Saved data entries
=== Begin Enclosure ===

Definition checkForCriticalAlerts (oilClock angleClock : Clock) (st : State)
  : State :=
  let currentAlerts := currentAlerts oilClock angleClock st in
  if (0 <? length currentAlerts)%nat then
    {| data := data st;
       latestValues := latestValues st;
       alerts := currentAlerts;
       showAlertModal := true |}
  else
    {| data := data st;
       latestValues := latestValues st;
       alerts := [];
       showAlertModal := showAlertModal st |}.

(** [dismissAlert(alertId)]: the filter runs on the queue, the length
    test on the queue the handler was rendered with; within one event
    the two are the same list. *)
Definition dismissAlert (alertId : value) (st : State) : State :=
  {| data := data st;
     latestValues := latestValues st;
     alerts :=
       List.filter (fun alert => negb (string_strict_eq (Alert.id alert) alertId))
                   (alerts st);
     showAlertModal :=
       if (length (alerts st) <=? 1)%nat then false else showAlertModal st |}.

Definition dismissAllAlerts (st : State) : State :=
  {| data := data st;
     latestValues := latestValues st;
     alerts := [];
     showAlertModal := false |}.

(** [getMetricAlert(metric, value)]; [None] is [null].  A block that
    does not return falls through to the next one. *)
Definition oil_card (numValue : number) : option CardAlert.t :=
  if strict_ne numValue 20%float then
    if lt numValue 20%float then
      Some {| CardAlert.type := "low";
              CardAlert.message := "🛢️ Oil Level LOW ALERT";
              CardAlert.description :=
                "Oil level is " ++ toFixed numValue 1 ++ "% (below threshold 20%)";
              CardAlert.icon := "🔴";
              CardAlert.color := "#ff0000";
              CardAlert.backgroundColor := "rgba(255, 0, 0, 0.15)" |}
    else if gt numValue 20%float then
      Some {| CardAlert.type := "high";
              CardAlert.message := "🛢️ Oil Level HIGH ALERT";
              CardAlert.description :=
                "Oil level is " ++ toFixed numValue 1 ++ "% (above threshold 20%)";
              CardAlert.icon := "🔴";
              CardAlert.color := "#ff0000";
              CardAlert.backgroundColor := "rgba(255, 0, 0, 0.15)" |}
    else None
  else None.

Definition angle_card (numValue : number) : option CardAlert.t :=
  if lt numValue (-3.5)%float then
    Some {| CardAlert.type := "low";
            CardAlert.message := "📐 Angle LOW ALERT";
            CardAlert.description :=
              "Angle is " ++ toFixed numValue 2 ++ "° (below -3.5° threshold)";
            CardAlert.icon := "🔴";
            CardAlert.color := "#ff0000";
            CardAlert.backgroundColor := "rgba(255, 0, 0, 0.15)" |}
  else if gt numValue 3.5%float then
    Some {| CardAlert.type := "high";
            CardAlert.message := "📐 Angle HIGH ALERT";
            CardAlert.description :=
              "Angle is " ++ toFixed numValue 2 ++ "° (above 3.5° threshold)";
            CardAlert.icon := "🔴";
            CardAlert.color := "#ff0000";
            CardAlert.backgroundColor := "rgba(255, 0, 0, 0.15)" |}
  else None.

Definition getMetricAlert (metric : string) (v : value) : option CardAlert.t :=
  let fromOil :=
    if String.eqb metric "Oil Level" then
      let numValue := parseFloat v in
      if isNaN numValue then Some None
      else match oil_card numValue with
           | Some a => Some (Some a)
           | None => None
           end
    else None in
  match fromOil with
  | Some result => result
  | None =>
    if String.eqb metric "Angle" then
      let numValue := parseFloat v in
      if isNaN numValue then None else angle_card numValue
    else None
  end.

(** The alert a metric card shows: [MetricCard] is given
    [formatValue(latestValues?.field)] as its value and passes it on to
    [getMetricAlert]. *)
Definition card_alert (title field : string) (st : State) : option CardAlert.t :=
  getMetricAlert title (VString (formatValue (latest_field st field) 1)).

(** ** Vocabulary of the statements and example inputs *)

(** The alerts of a queue that are about one metric. *)
Definition about (metric : string) (queue : list Alert.t) : list Alert.t :=
  List.filter (fun a => String.eqb (Alert.metric a) metric) queue.

(** The closed interval from -3.5 to 3.5. *)
Definition in_band (angle : number) : bool :=
  PrimFloat.leb (-3.5)%float angle && PrimFloat.leb angle 3.5%float.

(** All the values of a window are [===] to [v]. *)
Definition flat (w : list number) (v : number) : Prop :=
  Forall (fun x => strict_eq x v = true) w.

(** A zero of either sign, or [NaN]: what the difference of two numbers
    that are [===] to a third one can be. *)
Definition nullish (d : number) : Prop :=
  d = 0%float \/ d = (-0)%float \/ d = nan.

(** [+0] or [NaN]: what a sum of squares of such differences can be. *)
Definition zero_or_nan (x : number) : Prop :=
  x = 0%float \/ x = nan.

(** A series of samples that carry one metric. *)
Definition series (metric : string) (xs : list number) : list Sample :=
  map (fun x => {[ metric := VNumber x ]}) xs.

=== End Enclosure ===

• WORK ORDER
Your task is to quote, without any alteration, the lines running from the top of the records to the line that holds "(** [dismissAlert(alertId)]: the", both included.

• TASK RESPONSE
Definition checkForCriticalAlerts (oilClock angleClock : Clock) (st : State)
  : State :=
  let currentAlerts := currentAlerts oilClock angleClock st in
  if (0 <? length currentAlerts)%nat then
    {| data := data st;
       latestValues := latestValues st;
       alerts := currentAlerts;
       showAlertModal := true |}
  else
    {| data := data st;
       latestValues := latestValues st;
       alerts := [];
       showAlertModal := showAlertModal st |}.

(** [dismissAlert(alertId)]: the filter runs on the queue, the length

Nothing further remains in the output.